Shares of companies that operate crude-oil tankers rose Monday as several analysts suggested the sector is headed for a partial recovery after a dismal 2011.
Rates for very large crude carriers not under contract were at their lowest point last year since 1994, noted Deutsche Bank analyst Justin Yagerman. Crude tanker rates are down 60 percent from their 10-year average, he said.
Yagerman expects rates to climb between 10 and 20 percent this year, as slowing deliveries of new ships drums up demand across the sector.

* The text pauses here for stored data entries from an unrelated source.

(** The body of [try:] for one page; [None] is Python's [None]. *)
Definition try_page (activities : list activity) (page : Z)
  : exc (control (option (list activity))) :=
  response ← requests_get upstream (mkRequest after before page per_page);
  if status_code response =? 401 then
    mret (Return None)
  else if status_code response =? 429 then
    mret (Return (Some activities))
  else
    _ ← raise_for_status response;
    page_activities ← response_json response;
    match page_activities with
    | JsonArray [] | JsonFalsy =>
        (* if not page_activities: break *)
        mret (Break activities)
    | JsonNumber =>
        (* activities.extend(page_activities) *)
        Raise TypeError
    | JsonArray page_activities =>
      let activities := activities ++ page_activities in
      if limit_reached max_activities activities then
        mret (Break (slice_to activities (default 0 max_activities)))
      else
        mret (Next activities)
    end.

Fixpoint loop (fuel : nat) (activities : list activity) (page : Z)
    (trace : list request) : option (outcome (option (list activity))) :=
  match fuel with
  | O => None
  | S fuel =>
    let trace := trace ++ [mkRequest after before page per_page] in
    match try_page activities page with
    | Raise (RequestException e) => Some (mkOutcome (Ret (Some activities)) trace [])
    | Raise e => Some (mkOutcome (Raise e) trace [])
    | Ret (Return v) => Some (mkOutcome (Ret v) trace [])
    | Ret (Break activities) => Some (mkOutcome (Ret (Some activities)) trace [])
    | Ret (Next activities) => loop fuel activities (page + 1) trace
    end
  end.
End get_activities.

Definition get_activities (fuel : nat) (upstream : request -> reply)
    (after before per_page : Z) (max_activities : option Z)
  : option (outcome (option (list activity))) :=
  loop upstream after before (Z.min per_page 200) max_activities fuel [] 1 [].

(** [if speed: speed = round(speed * 3.6, 2)] *)
Definition kmh (speed : pyval) : exc pyval :=
  if truthy speed then
    p ← py_mul_float speed float_3_6;
    py_round p 2
  else mret speed.

(** [round(activity.get(key, 0) / d, 2)] *)
Definition scaled (a : activity) (key : string) (d : Z) : exc pyval :=
  q ← py_truediv (get a key (PyInt 0)) d;
  py_round q 2.

(** [extract_activity_data]: the compact field set. *)
Definition extract_activity_data (a : activity) : exc row :=
  let avg_speed_kmh := get a "average_speed" (PyInt 0) in
  let max_speed_kmh := get a "max_speed" (PyInt 0) in
  avg_speed_kmh ← kmh avg_speed_kmh;
  max_speed_kmh ← kmh max_speed_kmh;
  distance ← scaled a "distance" 1000;
  moving_time ← scaled a "moving_time" 60;
  mret [ ("id", get_ a "id");
         ("name", get_ a "name");
         ("distance", distance);
         ("moving_time", moving_time);
         ("elapsed_time", get_ a "elapsed_time");
         ("total_elevation_gain", get_ a "total_elevation_gain");
         ("start_date", get a "start_date" (PyStr ""));
         ("average_speed", avg_speed_kmh);
         ("max_speed", max_speed_kmh);
         ("average_temp", get_ a "average_temp");
         ("elev_high", get_ a "elev_high");
         ("elev_low", get_ a "elev_low");
         ("calories", get_ a "calories");
         ("pr_count", get_ a "pr_count") ].

Definition export_to_csv : list activity -> string -> io bool :=
  export_to_csv_with extract_activity_data.

End cutie_extractor.


(** ** Vocabulary for the statements about [get_activities] *)

Section runs.
Variable upstream : request -> reply.
Variables (after before per_page : Z) (max_activities : option Z).

(** The request for page [p]. *)
Definition page_request (p : Z) : request := mkRequest after before p per_page.

(** The records of page [p], when the reply is one the loop takes records
    from: it arrived, its status is none of 401, 429, 4xx, 5xx, and its
    body is an array, or a falsy value, which holds none. *)
Definition page_of (p : Z) : option (list activity) :=
  match upstream (page_request p) with
  | Answers r =>
      if (status_code r =? 401) || (status_code r =? 429)
         || ((400 <=? status_code r) && (status_code r <? 600))
      then None
      else match body r with
           | Json (JsonArray records) => Some records
           | Json JsonFalsy => Some []
           | _ => None
           end
  | Fails _ => None
  end.

(** The [RequestException] page [p] raises inside [try:], if it does. *)
Definition page_error (p : Z) : option request_exception :=
  match upstream (page_request p) with
  | Fails e => Some e
  | Answers r =>
      if (status_code r =? 401) || (status_code r =? 429) then None
      else if (400 <=? status_code r) && (status_code r <? 600)
           then Some (HTTPError (status_code r))
      else match body r with
           | NotJson => Some JSONDecodeError
           | _ => None
           end
  end.

(** The exception that is not a [RequestException] page [p] raises inside
    [try:], if it does: the body is not one [response.json()] and [extend]
    take. *)
Definition page_crash (p : Z) : option exn :=
  match upstream (page_request p) with
  | Fails _ => None
  | Answers r =>
      if (status_code r =? 401) || (status_code r =? 429)
         || ((400 <=? status_code r) && (status_code r <? 600))
      then None
      else match body r with
           | Json JsonNumber => Some TypeError
           | HugeInteger => Some ValueError
           | TooDeep => Some RecursionError
           | _ => None
           end
  end.

(** The records held after pages [1..n], when each of them lets the loop
    go on: a decoded page that is not empty and does not reach the cap. *)
Fixpoint accumulated (n : nat) : option (list activity) :=
  match n with
  | O => Some []
  | S m =>
      match accumulated m, page_of (Z.of_nat n) with
      | Some acc, Some (x :: page_activities) =>
          if limit_reached max_activities (acc ++ x :: page_activities)
          then None
          else Some (acc ++ x :: page_activities)
      | _, _ => None
      end
  end.

(** The requests for pages [1..n]. *)
Definition page_requests (n : nat) : list request :=
  map (fun i => page_request (Z.of_nat i)) (seq 1 n).

(** The progress lines [strava_extractor.py] prints for pages [1..n]. *)
Fixpoint page_lines (n : nat) : list message :=
  match n with
  | O => []
  | S m =>
      page_lines m ++
      [MsgPage (Z.of_nat n)
               (length (default [] (page_of (Z.of_nat n))))
               (length (default [] (accumulated n)))]
  end.

(** What [strava_extractor.py] prints before the first request. *)
Definition banner : list message :=
  [MsgFetching; MsgDateRange; MsgPerPage per_page].
End runs.

(** An upstream that serves the given pages, each with status 200, and
    after them the reply [last]. *)
Definition serving (pages : list (list activity)) (last : reply) : request -> reply :=
  fun params =>
    match pages !! Z.to_nat (page params - 1) with
    | Some records => Answers (mkResponse 200 (Json (JsonArray records)))
    | None => last
    end.

(** The records of pages [1..k] of an upstream whose page [p] is
    [pages p]. *)
Definition first_pages (pages : Z -> list activity) (k : nat) : list activity :=
  concat (map (fun i => pages (Z.of_nat i)) (seq 1 k)).

(** ** Vocabulary for the statements about [extract_activity_data] and
    [export_to_csv] *)

(** [v / d] is defined on [v]: a number, and if an [int] one whose quotient
    is in the range of a [float]. *)
Definition divisible (v : pyval) (d : Z) : bool :=
  match v with
  | PyInt z => Z.abs z <? d * float_overflow
  | PyBool _ | PyFloat _ => true
  | PyNone | PyStr _ => false
  end.

(** The speed conversion is defined on [v]: a falsy value, or a number, and
    if an [int] one in the range of a [float]. *)
Definition convertible (v : pyval) : bool :=
  negb (truthy v)
  || match v with
     | PyInt z => Z.abs z <? float_overflow
     | PyBool _ | PyFloat _ => true
     | PyNone | PyStr _ => false
     end.

Definition is_str (v : pyval) : bool :=
  match v with
  | PyStr _ => true
  | _ => false
  end.

(** The fields the compact normaliser computes with hold values it can
    compute with (or are absent). *)
Definition compact_ok (a : activity) : bool :=
  convertible (get a "average_speed" (PyInt 0))
  && convertible (get a "max_speed" (PyInt 0))
  && divisible (get a "distance" (PyInt 0)) 1000
  && divisible (get a "moving_time" (PyInt 0)) 60.

(** The same for the extended normaliser. *)
Definition extended_ok (a : activity) : bool :=
  is_str (get a "start_date" (PyStr ""))
  && divisible (get a "distance" (PyInt 0)) 1000
  && divisible (get a "moving_time" (PyInt 0)) 60.

Definition float_zero : spec_float := S754_zero false.

(** [q] is the integer nearest to [100 * m * 2^e], the number of hundredths
    in [m * 2^e]: it is off by half a hundredth at most, and of the two
    integers that are off by that much it is the even one. *)
Definition nearest_hundredths (m : positive) (e : Z) (q : Z) : Prop :=
  if 0 <=? e then q = 100 * (Zpos m * 2 ^ e)
  else
    let off := 2 * (100 * Zpos m - q * 2 ^ (- e)) in
    - 2 ^ (- e) <= off <= 2 ^ (- e)
    /\ (off = 2 ^ (- e) \/ off = - 2 ^ (- e) -> Z.even q = true).

(** [w] is [p] rounded to two decimal places: the float nearest to
    [q / 100], for the number [q] of hundredths nearest to [p]; a zero of the
    sign of [p] when that is none; [p] itself when it is not finite or is a
    zero. *)
Definition rounded_to_hundredths (p w : spec_float) : Prop :=
  match p with
  | S754_finite s m e =>
      exists q,
        0 <= q
        /\ nearest_hundredths m e q
        /\ w = if q =? 0 then S754_zero s
               else SFdiv prec emax (S754_finite s (Z.to_pos q) 0)
                      (S754_finite false 100 0)
  | _ => w = p
  end.
(** [mergeWithParent]: the child as it is when the call returns (the Go
    function mutates [child] in place and always returns a nil error). *)
Definition mergeWithParent (child parent : Profile) : Profile :=
  let cp := Params child in
  let pp := Params parent in
  let cv := Validation (Response child) in
  let pv := Validation (Response parent) in
  {| ID := ID child;
     Version := Version child;
     InheritsFrom := InheritsFrom child;
     DependsOn := DependsOn child;
     ConditionalExec := ConditionalExec child;
     Model := Model child;
     Params :=
       {| Temperature :=
            if (Temperature cp =? 0)%float then Temperature pp else Temperature cp;
          MaxTokens := if (MaxTokens cp =? 0)%Z then MaxTokens pp else MaxTokens cp;
          TimeoutSeconds :=
            if (TimeoutSeconds cp =? 0)%Z then TimeoutSeconds pp else TimeoutSeconds cp;
          TopP := TopP cp;
          TopK := TopK cp |};
     Response :=
       {| Schema := Schema (Response child);
          Validation :=
            {| RequiredFields :=
                 if (length (RequiredFields cv) =? 0)%nat
                 then RequiredFields pv else RequiredFields cv;
               ConfidenceRange :=
                 if (fst (ConfidenceRange cv) =? 0)%float
                    && (snd (ConfidenceRange cv) =? 0)%float
                 then ConfidenceRange pv else ConfidenceRange cv;
               AllowedActions := AllowedActions cv |} |};
     System :=
       if String.eqb (System child) "" then System parent
       else if negb (String.eqb (System parent) "")
            then System parent +:+ String "010" (String "010" (System child))
            else System child;
     FewShot :=
       if (0 <? length (FewShot parent))%nat
       then FewShot parent ++ FewShot child else FewShot child;
     Policy :=
       {| Conditions :=
            if (0 <? length (Conditions (Policy parent)))%nat
            then Conditions (Policy parent) ++ Conditions (Policy child)
            else Conditions (Policy child) |};
     CreatedAt := CreatedAt child;
     UpdatedAt := UpdatedAt child |}.

(** The dependency list [buildDependencyGraph] records for a profile:
    [inherits_from] (if set) followed by [depends_on]. *)
Definition depsOf (p : Profile) : list string :=
  (if String.eqb (InheritsFrom p) "" then [] else [InheritsFrom p]) ++ DependsOn p.
(* ===== verification/Prelude.v ===== *)
(** * Verification of dmludp, a partially reliable transport over UDP

    dmludp (src/src, a Rust crate) carries the gradients of a distributed
    learning job.  The data are cut into 1024-byte blocks; the squared norm of a
    block gives it a priority from 1 to 3, and the priority says how often a lost
    block is sent again before the sender gives it up.  This library models the
    crate in Rocq and proves what the protocol and its buffers guarantee.

    ** The program and how its parts interact

    - An application loads the text of a model with [Connection::data_send],
      which stores the bytes and the block norms ([process_string]).
    - [Connection::send_all] opens a round: it asks [Recovery] for the congestion
      window ([cwnd], or [rollback] when too many high-priority packets were
      lost), and [SendBuf::write] drops what was acknowledged and takes new data
      up to the window.
    - [Connection::send_data] produces one packet per call: [write_pkt_type]
      chooses its type; a data packet carries the next chunk of [SendBuf::emit];
      after at most eight of them an [ElictAck] lists their offsets.
    - [Connection::recv_slice] handles a packet: data go to [RecvBuf::write], an
      [ElictAck] is answered by an ACK with a verdict per offset ([check_loss]),
      an ACK marks chunks for removal ([process_ack]) and moves the window
      ([Recovery::update_win]).
    - The receiving application reads with [Connection::read] ([RecvBuf::emit]),
      which skips the gaps left by chunks that were given up.

    ** Files

    - [Prelude]: machine-integer bounds, list slices, big-endian bytes, the
      tactics and hint databases shared by all files.
    - [Effects]: [Error] and [to_c] of lib.rs; the state, error and panic monad
      [M] in which every method is written; arithmetic with the overflow
      behaviour of the two build profiles ([Profile]); the total logic [wp] (the
      call returns) and the partial one [wlp] (whatever it returns).
    - [Octets]: the byte cursor of the third-party crate [octets], an interface
      ([OctetsOps]) with its documented laws ([OctetsSpec]) and a list instance
      that satisfies them.
    - [OMap], [SoftFloat]: the ordered maps and the [f32]/[f64] arithmetic of
      the Rust standard library, executable.
    - [Packet]: packet.rs: packet types, the 26-byte header, [PktNumWindow].
    - [RangeBuf], [RecvBuf], [SendBuf]: the stream buffers of lib.rs.
    - [RecvQueue]: reading the receive buffer in several calls.
    - [Recovery]: recovery/mod.rs, recovery/NewCubic.rs and [Config] of lib.rs.
    - [RecoveryV1]: recovery/modv1.rs, the congestion control before that, and
      how the two compare.
    - [Connection]: the state and every method of [Connection] except the two
      that load data.  The readings of [Instant::now()] are arguments; the
      iteration order of a [HashMap] is an interface ([HashOrder]).
    - [Ingest]: [data_send] and [process_string], with the grammar of
      [f32::from_str].
    - [AckPath], [DataPath]: what the methods of [Connection] do to the wire and
      to the peer, packet by packet.
    - [Sender], [Receiver]: an invariant of each end that every method keeps.
    - [System]: two connections and a network that loses, repeats and reorders
      packets, as a step relation; the end-to-end theorems; a complete run.
    - [Transfer]: the contract of a transfer, without packets, windows or
      buffers, and that [System] implements it.
    - [Forged]: a sender that gets any bytes at any time, and what they cannot
      do to it.
    - [CAddr], [Ffi]: ffi.rs: the conversion of socket addresses, over an
      interface of the [libc] structures ([LibcOps], [LibcSpec]), and the entry
      points of the C interface on a heap of pointers ([Allocator]); sessions
      of calls.
    - [Driver]: an executable application around two connections, with a
      network that loses any data packets it likes; the loop [flush_egress] of
      client.cc and server.cc over the C interface.
    - [Flow], [Progress]: the invariant of such a transfer, and that it ends.
    - [Reading]: what the receiving application then reads.
    - [Pipeline]: connections made with [accept] and [connect], a model loaded
      with [data_send], and its transfer.
    - [Relate]: a relational logic for [M], and that two connections that differ
      only in what reading changes go through the same calls.
    - [Interleaved]: the application of [Driver] with reads during the transfer;
      what reads cannot influence, and what they give without losses.

    Names follow the source.  A struct is a record whose fields carry a short
    prefix, a method is a definition of the same name (a long method is split
    along its [if] blocks, and the parts are composed in the order of the code).

    ** What the theorems show

    - End to end ([System], [Transfer], [Progress]): C1 a transfer that ends
      has delivered every chunk or used up its transmissions; C2 every run
      is a run of the contract; C3 the application brings every transfer to
      its end whatever data packets are lost, and C5 repeats only what was
      lost; C4 the same from the text of a model on ([Pipeline]); C6
      every transfer can complete, with every byte delivered; C7 reading
      during a transfer does not influence it ([Relate], [Interleaved]);
      C8 no chunk is forgotten in between; C9 what is received is what
      was sent; C10, C11 packets in flight are truthful and well formed; C12
      the sender keeps its invariant.
    - Any input ([Forged]): C13 forged packets do not corrupt what a sender
      sends or keeps.
    - C interface ([CAddr], [Ffi]): C14 a session goes through the histories of
      the methods; C21 addresses survive the conversion; C22 forged
      lengths.
    - Exchanges ([DataPath]): C15 one round of ElictAck and ACK; C16 a data
      packet; C32 the handshake.  These are total: every call involved
      returns.
    - Send buffer: C17, C18.  Header: C19, C20.  Congestion
      control: C23, and against the earlier version C24, C25.
      Receive buffer: C27.  Packet window: C33.  Loading: C34.
    - Behaviour of the code that its users have to know, or that departs from
      its comments: C26 (a roll-back has no history to go back to), C28
      (what a read returns after a transfer), C29 (and during one), C30 (a
      chunk read in two calls), C31 (reads after a late retransmission),
      C35 (loading), C36 (the loop of the example
      programs does not end), C37 (reports without offsets grow the window),
      C38 (retransmission budget), C39, C40 (malformed control packets).
      Theorems of the components say more: [acked_chunk_is_dropped] and
      [clear_keeps_stale_flags] of [SendBuf], [cwnd_floor] of [Recovery],
      [reload_is_not_sent] of [Ingest], [emit_overwrites_contiguous] of [RecvBuf],
      [header_start_ack_aliases_fin] of [Packet],
      [v1_rollback_restores_clean_window] of [RecoveryV1].

    ** Bounds and fuel

    Integers are [Z] values kept in the range of their Rust type; an operation
    that leaves the range panics when [overflow_checks] is set and wraps when it
    is not.  [usize] has 64 bits.  Three loops carry fuel: [process_ack_loop]
    and [check_loss_loop] get the length of the buffer, and consume 16 and 8
    bytes of it per iteration; [chunks] gets the length of its input and takes at
    least one byte per piece.  All others recurse on the data they consume.  The
    buffers handed to [send_data] in [System] have room for a header and a full
    chunk ([datagram]), as the 1350-byte buffers of client.cc and server.cc have.
    The application of [Driver] gets [enough D] turns, 64 per byte of data and 6
    more, which [turn_progresses] shows to be enough: every turn lowers a
    [measure] that starts below that.  It is stated for data below 2^47 bytes
    ([max_transfer] of [Flow]): at most four packets are sent per byte, and the
    window counters grow by at most 19176 per packet, so that they stay within
    64 bits.

    ** Not modelled

    - [println!], [Debug] and [Display] output: it has no effect on the state,
      and the formatting of [Duration] and floats is the standard library's.
    - Of ffi.rs: [std_time_to_c] (a copy of the private memory of [Instant]), the
      structures [Stats], [PathStats] and [AppData], which nothing fills, and the
      code for windows and macos.  The file does not type-check as it stands;
      [Ffi] says what the model does at these places.
    - The struct [Acked] of recovery/mod.rs and modv1.rs, which nothing uses.
    - The C++ programs and the header dmludp.h, except the loop [flush_egress]:
      the other callbacks are sockets and event loops around functions that
      ffi.rs does not define.
    - The getters [loss_detection_timer] and [app_limited] of [Recovery] are the
      fields of the same name.
    - NaN payloads, and allocation failure. *)
From stdpp Require Export base numbers list sorting gmap.
From Stdlib Require Export Lia ZArith.
#[global] Open Scope Z_scope.
(* ===== verification/OMap.v ===== *)
(** * OMap: ordered maps

    [std::collections::BTreeMap<u64, V>] and [BTreeSet<usize>] as association
    lists sorted by key: the order in which [values()], [retain],
    [first_entry], [last_key_value] and [pop_last] visit the entries matters to
    the source, so it is kept in the representation. *)
From S2P Require Import Prelude.

Abbreviation omap V := (list (Z * V)).

Section Ops.
Context {V : Type}.

Fixpoint om_insert (k : Z) (v : V) (m : omap V) : omap V :=
  match m with
  | [] => [(k, v)]
  | (k', v') :: m' =>
      if k <? k' then (k, v) :: m
      else if k =? k' then (k, v) :: m'
      else (k', v') :: om_insert k v m'
  end.

Fixpoint om_get (k : Z) (m : omap V) : option V :=
  match m with
  | [] => None
  | (k', v') :: m' => if k =? k' then Some v' else om_get k m'
  end.

(** Updating the value of a key that is present, through [get_mut]. *)
Fixpoint om_alter (f : V → V) (k : Z) (m : omap V) : omap V :=
  match m with
  | [] => []
  | (k', v') :: m' => if k =? k' then (k', f v') :: m' else (k', v') :: om_alter f k m'
  end.

Definition om_keys (m : omap V) : list Z := m.*1.
Definition om_values (m : omap V) : list V := m.*2.
#[local] Arguments om_keys : simpl never.

Definition om_sorted (m : omap V) : Prop := StronglySorted Z.lt (om_keys m).

Lemma om_get_alter f k k' m :
  om_get k' (om_alter f k m) = if k' =? k then f <$> om_get k m else om_get k' m.
Proof.
  induction m as [|[k1 v1] m IH]; simpl; [by destruct (k' =? k)|].
  destruct (Z.eqb_spec k k1); simpl; destruct (Z.eqb_spec k' k1), (Z.eqb_spec k' k);
    subst; try done; by rewrite IH.
Qed.

Lemma om_keys_alter f k m : om_keys (om_alter f k m) = om_keys m.
Proof.
  unfold om_keys in *. induction m as [|[k1 v1] m IH]; [done|]. simpl.
  destruct (k =? k1); [done|]. rewrite !fmap_cons. by rewrite IH.
Qed.

Lemma om_alter_const_idem (x : V) k m :
  om_alter (λ _, x) k (om_alter (λ _, x) k m) = om_alter (λ _, x) k m.
Proof.
  induction m as [|[k1 v1] m IH]; simpl; [done|].
  destruct (Z.eqb_spec k k1) as [->|]; simpl.
  - by rewrite Z.eqb_refl.
  - destruct (Z.eqb_spec k k1); [done|]. by rewrite IH.
Qed.

Lemma om_keys_cons k v m : om_keys ((k, v) :: m) = k :: om_keys m.
Proof. done. Qed.

Lemma om_keys_app m1 m2 : om_keys (m1 ++ m2) = om_keys m1 ++ om_keys m2.
Proof. apply fmap_app. Qed.

Lemma om_insert_last k v m :
  Forall (λ k', k' < k) (om_keys m) → om_insert k v m = m ++ [(k, v)].
Proof.
  induction m as [|[k1 v1] m IH]; [done|]. rewrite om_keys_cons.
  inversion_clear 1 as [|? ? Hk Hm]. simpl.
  destruct (Z.ltb_spec k k1), (Z.eqb_spec k k1); try lia. by rewrite IH.
Qed.

Lemma om_keys_insert k v m k' :
  k' ∈ om_keys (om_insert k v m) ↔ k' = k ∨ k' ∈ om_keys m.
Proof.
  induction m as [|[k1 v1] m IH]; simpl.
  { rewrite om_keys_cons, elem_of_cons. tauto. }
  destruct (k <? k1); [|destruct (Z.eqb_spec k k1) as [->|]];
    rewrite !om_keys_cons, !elem_of_cons, ?IH; tauto.
Qed.

Lemma om_sorted_insert k v m : om_sorted m → om_sorted (om_insert k v m).
Proof.
  unfold om_sorted. induction m as [|[k1 v1] m IH]; simpl; [by repeat constructor|].
  rewrite om_keys_cons. inversion_clear 1 as [|? ? Hs Hm].
  destruct (Z.ltb_spec k k1); [|destruct (Z.eqb_spec k k1) as [->|]].
  - rewrite !om_keys_cons. constructor; [by constructor|]. constructor; [done|].
    eapply Forall_impl; [exact Hm|]. simpl. lia.
  - rewrite om_keys_cons. by constructor.
  - rewrite om_keys_cons. constructor; [by apply IH|].
    apply Forall_forall. intros x Hx%om_keys_insert. rewrite Forall_forall in Hm.
    destruct Hx as [->|Hx]; [lia|by apply Hm].
Qed.

Lemma om_get_None k m : om_get k m = None ↔ k ∉ om_keys m.
Proof.
  induction m as [|[k1 v1] m IH]; simpl; [by split; [intros _ ?%elem_of_nil|]|].
  rewrite om_keys_cons, not_elem_of_cons.
  destruct (Z.eqb_spec k k1); [split; [done|tauto]|]. rewrite IH. tauto.
Qed.

Lemma om_get_elem k v m : om_sorted m → (k, v) ∈ m ↔ om_get k m = Some v.
Proof.
  unfold om_sorted. induction m as [|[k1 v1] m IH]; [by split; [intros ?%elem_of_nil|]|].
  rewrite om_keys_cons. inversion_clear 1 as [|? ? Hs Hm]. simpl.
  rewrite elem_of_cons. destruct (Z.eqb_spec k k1) as [->|Hne].
  - split; [|intros [= ->]; by left]. intros [[= ->]|Hin]; [done|].
    rewrite Forall_forall in Hm. specialize (Hm k1).
    assert (k1 < k1); [|lia]. apply Hm. by apply (list_elem_of_fmap_2 fst _ (k1, v)).
  - rewrite <-IH by done. split; [intros [[= ? ?]|]; [done|done]|by right].
Qed.

Lemma om_get_insert k v m k' :
  om_sorted m → om_get k' (om_insert k v m) = if k' =? k then Some v else om_get k' m.
Proof.
  unfold om_sorted. induction m as [|[k1 v1] m IH]; [done|]. rewrite om_keys_cons.
  inversion_clear 1 as [|? ? Hs Hm]. simpl.
  destruct (Z.ltb_spec k k1); [done|]. destruct (Z.eqb_spec k k1) as [->|]; simpl.
  - by destruct (Z.eqb_spec k' k1).
  - rewrite IH by done. destruct (Z.eqb_spec k' k1), (Z.eqb_spec k' k); subst; done.
Qed.

Lemma om_Forall_insert (Pr : Z * V → Prop) k v m :
  Pr (k, v) → Forall Pr m → Forall Pr (om_insert k v m).
Proof.
  intros Hk. induction 1 as [|[k1 v1] m H1 Hm IH]; simpl; [by constructor|].
  destruct (_ <? _); [by repeat constructor|]. destruct (_ =? _); by constructor.
Qed.

Lemma om_sorted_alter f k m : om_sorted m → om_sorted (om_alter f k m).
Proof. unfold om_sorted. by rewrite om_keys_alter. Qed.

Lemma om_sorted_filter (Pr : Z * V → Prop) `{!∀ x, Decision (Pr x)} m :
  om_sorted m → om_sorted (filter Pr m).
Proof.
  unfold om_sorted. induction m as [|[k1 v1] m IH]; [done|]. rewrite om_keys_cons.
  inversion_clear 1 as [|? ? Hs Hm]. rewrite filter_cons. case_decide; [|by apply IH].
  rewrite om_keys_cons. constructor; [by apply IH|]. rewrite Forall_forall in *.
  intros x Hx. apply Hm. unfold om_keys in *.
  apply list_elem_of_fmap in Hx as (y & -> & Hy). apply list_elem_of_filter in Hy as [_ Hy].
  by apply list_elem_of_fmap_2.
Qed.
End Ops.

(** ** [BTreeSet<usize>] *)

Fixpoint os_insert (k : Z) (s : list Z) : list Z :=
  match s with
  | [] => [k]
  | k' :: s' => if k <? k' then k :: s else if k =? k' then s else k' :: os_insert k s'
  end.

(** [pop_last]: the largest element and the rest. *)
Definition os_pop_last (s : list Z) : option (Z * list Z) :=
  match reverse s with
  | [] => None
  | k :: s' => Some (k, reverse s')
  end.

Lemma os_insert_elem k s x : x ∈ os_insert k s ↔ x = k ∨ x ∈ s.
Proof.
  induction s as [|k' s IH]; simpl; [by rewrite elem_of_cons|].
  destruct (k <? k'); [|destruct (Z.eqb_spec k k') as [->|]];
    rewrite !elem_of_cons, ?IH; tauto.
Qed.

Lemma os_pop_last_elem s k s' :
  os_pop_last s = Some (k, s') → s = s' ++ [k].
Proof.
  unfold os_pop_last. destruct (reverse s) as [|x r] eqn:Hr; [done|]. intros [= -> <-].
  by rewrite <-(reverse_involutive s), Hr, reverse_cons.
Qed.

Rates already more than doubled last week ahead of Chinese New Year, finishing at $34,216 a day. A flurry of activity ahead of Chinese New Year is typical in vessel markets.
Though despite some encouraging signs, Yagerman said he's not predicting a rapid recovery in the tanker sector this year. While he believes a wave of restructuring is fading, Yagerman expects a drawn-out recovery from a challenging year.
He upgraded shares of Tsakos Energy Navigation Ltd. to "Outperform" from "Neutral," while holding onto his $8 price target. He kept his "Outperform" ratings on Teekay Corp. and Overseas Shipholding Group and an "Underperform" rating on Frontline Ltd.
Also Monday, Cantor Fitzgerald analyst Natasha Boyden upgraded shares of Overseas Shipholding to "Hold" from "Sell."
After spiking earlier Monday, shares of most oil tanker companies moderated or turned lower in afternoon trading with the broader market.
Tsakos rose 26 cents, or 4.2 percent, to $6.43, while Teekay gained 6 cents to reach $27.09. Overseas Shipholding lost 23 cents to hit $13.28. Frontline gained 22 cents, or 4.4 percent, to $4.95.